[Your goal]: Find the word "filter" below. Copy each line that has it.

[Available data]:

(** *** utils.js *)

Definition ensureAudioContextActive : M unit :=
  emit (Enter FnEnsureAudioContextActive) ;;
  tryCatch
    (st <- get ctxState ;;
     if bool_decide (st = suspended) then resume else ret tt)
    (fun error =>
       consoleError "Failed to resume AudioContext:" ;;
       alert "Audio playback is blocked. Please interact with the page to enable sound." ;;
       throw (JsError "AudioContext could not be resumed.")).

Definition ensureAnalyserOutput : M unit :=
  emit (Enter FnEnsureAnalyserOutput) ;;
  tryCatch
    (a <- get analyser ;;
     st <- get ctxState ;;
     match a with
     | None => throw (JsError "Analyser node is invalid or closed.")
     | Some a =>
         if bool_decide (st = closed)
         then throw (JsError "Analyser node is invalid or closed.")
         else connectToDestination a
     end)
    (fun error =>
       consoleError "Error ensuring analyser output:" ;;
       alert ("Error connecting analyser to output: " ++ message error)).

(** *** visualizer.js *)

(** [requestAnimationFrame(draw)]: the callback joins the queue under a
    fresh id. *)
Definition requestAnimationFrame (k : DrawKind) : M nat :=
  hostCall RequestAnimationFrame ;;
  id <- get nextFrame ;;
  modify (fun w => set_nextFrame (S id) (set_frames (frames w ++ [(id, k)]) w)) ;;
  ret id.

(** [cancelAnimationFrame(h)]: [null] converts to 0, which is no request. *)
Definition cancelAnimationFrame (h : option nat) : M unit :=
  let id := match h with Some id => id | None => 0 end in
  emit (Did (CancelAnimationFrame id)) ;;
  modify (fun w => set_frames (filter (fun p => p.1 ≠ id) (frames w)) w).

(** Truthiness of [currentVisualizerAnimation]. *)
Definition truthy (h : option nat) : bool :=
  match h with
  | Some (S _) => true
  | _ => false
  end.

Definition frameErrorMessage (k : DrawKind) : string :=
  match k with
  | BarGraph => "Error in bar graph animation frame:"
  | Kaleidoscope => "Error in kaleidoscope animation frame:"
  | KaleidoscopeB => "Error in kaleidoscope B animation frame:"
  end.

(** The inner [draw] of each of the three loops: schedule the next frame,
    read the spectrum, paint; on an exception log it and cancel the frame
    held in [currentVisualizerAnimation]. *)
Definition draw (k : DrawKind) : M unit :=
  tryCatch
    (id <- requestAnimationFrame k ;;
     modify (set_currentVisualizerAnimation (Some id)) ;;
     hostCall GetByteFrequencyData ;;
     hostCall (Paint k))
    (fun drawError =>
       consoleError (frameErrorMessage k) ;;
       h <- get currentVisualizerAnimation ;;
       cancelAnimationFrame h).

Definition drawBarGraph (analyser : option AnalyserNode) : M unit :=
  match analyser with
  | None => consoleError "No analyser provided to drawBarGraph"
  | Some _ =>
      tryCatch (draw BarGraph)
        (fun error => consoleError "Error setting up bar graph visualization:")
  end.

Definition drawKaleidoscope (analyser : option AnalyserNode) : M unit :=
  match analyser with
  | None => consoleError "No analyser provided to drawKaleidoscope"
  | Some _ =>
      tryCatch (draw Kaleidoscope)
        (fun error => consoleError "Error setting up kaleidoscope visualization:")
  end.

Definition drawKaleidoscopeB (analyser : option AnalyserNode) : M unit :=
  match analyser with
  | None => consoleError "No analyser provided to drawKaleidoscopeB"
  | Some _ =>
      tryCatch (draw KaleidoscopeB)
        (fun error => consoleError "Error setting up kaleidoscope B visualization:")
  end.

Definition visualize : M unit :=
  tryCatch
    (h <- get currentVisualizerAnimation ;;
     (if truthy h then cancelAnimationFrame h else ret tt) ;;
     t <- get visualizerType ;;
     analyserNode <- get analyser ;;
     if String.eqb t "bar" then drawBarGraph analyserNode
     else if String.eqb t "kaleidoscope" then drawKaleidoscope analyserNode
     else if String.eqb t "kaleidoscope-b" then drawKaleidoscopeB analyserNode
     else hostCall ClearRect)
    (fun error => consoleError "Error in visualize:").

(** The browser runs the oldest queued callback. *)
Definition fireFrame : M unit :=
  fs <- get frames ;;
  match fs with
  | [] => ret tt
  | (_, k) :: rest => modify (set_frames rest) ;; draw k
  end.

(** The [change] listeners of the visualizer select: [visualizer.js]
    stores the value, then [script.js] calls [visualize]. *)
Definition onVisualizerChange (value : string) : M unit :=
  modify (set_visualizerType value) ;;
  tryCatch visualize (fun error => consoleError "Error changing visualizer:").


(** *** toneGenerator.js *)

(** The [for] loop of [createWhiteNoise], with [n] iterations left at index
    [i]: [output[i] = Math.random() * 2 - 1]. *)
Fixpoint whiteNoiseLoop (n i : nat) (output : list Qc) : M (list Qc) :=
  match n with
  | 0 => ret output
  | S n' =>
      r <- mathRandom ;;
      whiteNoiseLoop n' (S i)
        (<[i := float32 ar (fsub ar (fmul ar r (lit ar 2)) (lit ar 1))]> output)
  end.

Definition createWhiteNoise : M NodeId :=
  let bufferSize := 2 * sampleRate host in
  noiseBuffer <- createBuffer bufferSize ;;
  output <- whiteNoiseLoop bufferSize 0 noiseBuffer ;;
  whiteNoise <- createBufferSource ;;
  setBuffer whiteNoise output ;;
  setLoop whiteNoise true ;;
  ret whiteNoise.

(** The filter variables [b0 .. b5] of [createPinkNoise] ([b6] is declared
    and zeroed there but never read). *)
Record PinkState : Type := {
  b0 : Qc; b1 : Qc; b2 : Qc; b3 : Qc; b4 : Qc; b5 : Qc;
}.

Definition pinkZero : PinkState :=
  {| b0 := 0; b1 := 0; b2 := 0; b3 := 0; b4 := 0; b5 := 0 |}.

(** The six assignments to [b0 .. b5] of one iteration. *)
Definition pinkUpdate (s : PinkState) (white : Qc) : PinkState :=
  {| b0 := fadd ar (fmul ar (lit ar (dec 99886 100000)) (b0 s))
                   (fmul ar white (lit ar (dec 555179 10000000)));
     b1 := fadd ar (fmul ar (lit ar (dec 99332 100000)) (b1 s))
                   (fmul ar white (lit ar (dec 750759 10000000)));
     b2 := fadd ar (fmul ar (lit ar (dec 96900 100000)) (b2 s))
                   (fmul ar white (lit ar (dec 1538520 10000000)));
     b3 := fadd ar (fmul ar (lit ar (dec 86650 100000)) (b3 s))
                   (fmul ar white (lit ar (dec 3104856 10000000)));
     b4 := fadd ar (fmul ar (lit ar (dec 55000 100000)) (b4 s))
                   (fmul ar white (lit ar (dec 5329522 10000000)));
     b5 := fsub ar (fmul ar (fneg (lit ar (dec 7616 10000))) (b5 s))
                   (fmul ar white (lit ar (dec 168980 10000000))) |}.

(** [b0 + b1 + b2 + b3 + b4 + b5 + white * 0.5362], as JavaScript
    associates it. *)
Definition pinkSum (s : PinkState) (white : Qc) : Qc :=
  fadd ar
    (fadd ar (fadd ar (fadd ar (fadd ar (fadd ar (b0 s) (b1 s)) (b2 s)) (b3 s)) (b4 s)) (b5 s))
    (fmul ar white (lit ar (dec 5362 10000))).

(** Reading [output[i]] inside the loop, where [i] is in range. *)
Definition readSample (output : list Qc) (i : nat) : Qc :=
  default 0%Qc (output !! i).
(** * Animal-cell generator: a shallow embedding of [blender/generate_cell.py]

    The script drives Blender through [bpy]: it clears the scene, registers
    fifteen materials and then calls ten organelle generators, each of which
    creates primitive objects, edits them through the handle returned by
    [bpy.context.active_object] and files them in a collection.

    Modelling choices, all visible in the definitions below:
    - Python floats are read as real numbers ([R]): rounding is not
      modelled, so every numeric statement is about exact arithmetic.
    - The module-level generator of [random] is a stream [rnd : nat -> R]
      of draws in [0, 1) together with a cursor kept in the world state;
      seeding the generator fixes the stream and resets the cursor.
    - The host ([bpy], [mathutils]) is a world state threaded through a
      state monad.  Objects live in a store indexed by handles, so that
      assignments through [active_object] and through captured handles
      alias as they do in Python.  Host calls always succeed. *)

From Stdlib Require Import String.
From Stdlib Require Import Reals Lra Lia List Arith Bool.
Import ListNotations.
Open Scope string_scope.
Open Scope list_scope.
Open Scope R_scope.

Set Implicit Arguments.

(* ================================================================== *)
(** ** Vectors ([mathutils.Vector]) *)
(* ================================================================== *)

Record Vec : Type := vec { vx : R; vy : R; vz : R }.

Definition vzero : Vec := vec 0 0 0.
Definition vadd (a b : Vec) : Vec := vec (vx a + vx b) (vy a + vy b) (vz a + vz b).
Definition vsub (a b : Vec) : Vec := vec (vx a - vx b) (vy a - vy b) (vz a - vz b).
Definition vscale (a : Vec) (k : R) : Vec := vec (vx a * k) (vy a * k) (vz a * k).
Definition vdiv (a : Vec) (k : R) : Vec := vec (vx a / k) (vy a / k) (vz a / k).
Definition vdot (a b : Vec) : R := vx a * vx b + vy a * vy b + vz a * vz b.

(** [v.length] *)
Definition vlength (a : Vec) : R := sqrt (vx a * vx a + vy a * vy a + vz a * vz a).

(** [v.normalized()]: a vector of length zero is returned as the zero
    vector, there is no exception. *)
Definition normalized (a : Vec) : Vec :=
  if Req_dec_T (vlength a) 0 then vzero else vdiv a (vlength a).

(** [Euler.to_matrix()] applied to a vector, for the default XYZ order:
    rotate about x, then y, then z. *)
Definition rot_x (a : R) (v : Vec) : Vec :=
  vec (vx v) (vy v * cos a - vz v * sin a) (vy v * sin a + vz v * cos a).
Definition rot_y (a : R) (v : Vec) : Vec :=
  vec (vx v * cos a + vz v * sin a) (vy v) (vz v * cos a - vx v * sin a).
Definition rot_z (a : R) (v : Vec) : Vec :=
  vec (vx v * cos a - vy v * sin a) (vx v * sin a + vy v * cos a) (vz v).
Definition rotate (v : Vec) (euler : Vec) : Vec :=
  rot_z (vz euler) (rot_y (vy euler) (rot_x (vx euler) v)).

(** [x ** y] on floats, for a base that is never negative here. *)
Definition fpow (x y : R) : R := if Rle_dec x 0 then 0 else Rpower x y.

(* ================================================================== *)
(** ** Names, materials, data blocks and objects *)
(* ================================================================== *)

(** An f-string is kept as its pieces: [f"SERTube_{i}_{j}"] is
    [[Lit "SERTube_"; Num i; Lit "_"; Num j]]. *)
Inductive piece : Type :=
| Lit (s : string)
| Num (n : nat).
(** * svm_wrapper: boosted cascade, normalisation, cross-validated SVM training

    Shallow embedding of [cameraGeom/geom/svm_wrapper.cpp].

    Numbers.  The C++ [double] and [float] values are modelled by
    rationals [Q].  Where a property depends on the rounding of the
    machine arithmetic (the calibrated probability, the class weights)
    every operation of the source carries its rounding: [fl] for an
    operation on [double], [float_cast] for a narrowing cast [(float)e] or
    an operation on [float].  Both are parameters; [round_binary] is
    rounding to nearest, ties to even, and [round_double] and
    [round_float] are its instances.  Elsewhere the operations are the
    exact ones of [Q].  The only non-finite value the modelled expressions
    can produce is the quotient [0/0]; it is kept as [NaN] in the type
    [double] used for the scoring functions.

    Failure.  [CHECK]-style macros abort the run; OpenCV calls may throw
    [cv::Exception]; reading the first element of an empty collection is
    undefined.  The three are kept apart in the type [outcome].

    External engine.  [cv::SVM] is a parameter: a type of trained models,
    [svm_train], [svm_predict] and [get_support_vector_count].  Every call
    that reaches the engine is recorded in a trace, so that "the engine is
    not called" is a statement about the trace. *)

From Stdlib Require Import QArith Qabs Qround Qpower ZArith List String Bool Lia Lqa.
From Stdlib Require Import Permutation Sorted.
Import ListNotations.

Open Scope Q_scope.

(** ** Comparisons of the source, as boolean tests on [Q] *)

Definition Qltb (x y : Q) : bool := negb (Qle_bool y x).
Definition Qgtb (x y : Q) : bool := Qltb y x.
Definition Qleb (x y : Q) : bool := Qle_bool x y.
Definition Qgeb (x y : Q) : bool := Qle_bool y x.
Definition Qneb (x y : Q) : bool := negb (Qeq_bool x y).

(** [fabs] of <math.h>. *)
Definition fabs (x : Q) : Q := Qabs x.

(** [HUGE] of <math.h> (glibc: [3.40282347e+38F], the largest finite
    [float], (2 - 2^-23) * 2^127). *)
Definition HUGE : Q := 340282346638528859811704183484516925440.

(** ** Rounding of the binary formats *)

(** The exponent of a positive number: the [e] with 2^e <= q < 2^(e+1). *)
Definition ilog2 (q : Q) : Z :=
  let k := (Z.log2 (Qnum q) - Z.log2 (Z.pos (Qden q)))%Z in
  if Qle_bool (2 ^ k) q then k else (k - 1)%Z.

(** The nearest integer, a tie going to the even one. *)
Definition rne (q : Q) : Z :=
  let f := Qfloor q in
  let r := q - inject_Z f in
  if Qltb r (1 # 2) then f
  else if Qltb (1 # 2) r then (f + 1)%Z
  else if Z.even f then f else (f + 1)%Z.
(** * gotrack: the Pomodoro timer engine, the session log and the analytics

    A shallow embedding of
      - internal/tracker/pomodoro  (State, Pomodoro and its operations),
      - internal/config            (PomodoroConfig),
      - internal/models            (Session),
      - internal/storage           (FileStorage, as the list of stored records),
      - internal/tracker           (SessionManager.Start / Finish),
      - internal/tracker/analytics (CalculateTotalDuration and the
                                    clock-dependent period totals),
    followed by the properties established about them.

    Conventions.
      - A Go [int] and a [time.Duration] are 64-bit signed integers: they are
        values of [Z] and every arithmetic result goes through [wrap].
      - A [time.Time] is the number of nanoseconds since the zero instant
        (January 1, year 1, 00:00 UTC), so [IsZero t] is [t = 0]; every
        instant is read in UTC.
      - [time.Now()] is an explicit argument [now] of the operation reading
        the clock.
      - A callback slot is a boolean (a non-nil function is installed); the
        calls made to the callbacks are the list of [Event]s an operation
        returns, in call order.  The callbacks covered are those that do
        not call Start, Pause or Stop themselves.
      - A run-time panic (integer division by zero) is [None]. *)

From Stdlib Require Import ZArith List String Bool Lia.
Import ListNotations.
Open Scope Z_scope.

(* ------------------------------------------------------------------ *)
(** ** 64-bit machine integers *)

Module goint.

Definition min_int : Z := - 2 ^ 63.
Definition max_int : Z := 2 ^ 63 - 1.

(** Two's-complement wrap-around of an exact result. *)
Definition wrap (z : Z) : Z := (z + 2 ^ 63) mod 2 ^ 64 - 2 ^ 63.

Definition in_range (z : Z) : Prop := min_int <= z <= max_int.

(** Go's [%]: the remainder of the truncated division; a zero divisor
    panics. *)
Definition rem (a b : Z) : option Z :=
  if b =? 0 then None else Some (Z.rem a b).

[Expected output]:
  modify (fun w => set_frames (filter (fun p => p.1 ≠ id) (frames w)) w).
(** The filter variables [b0 .. b5] of [createPinkNoise] ([b6] is declared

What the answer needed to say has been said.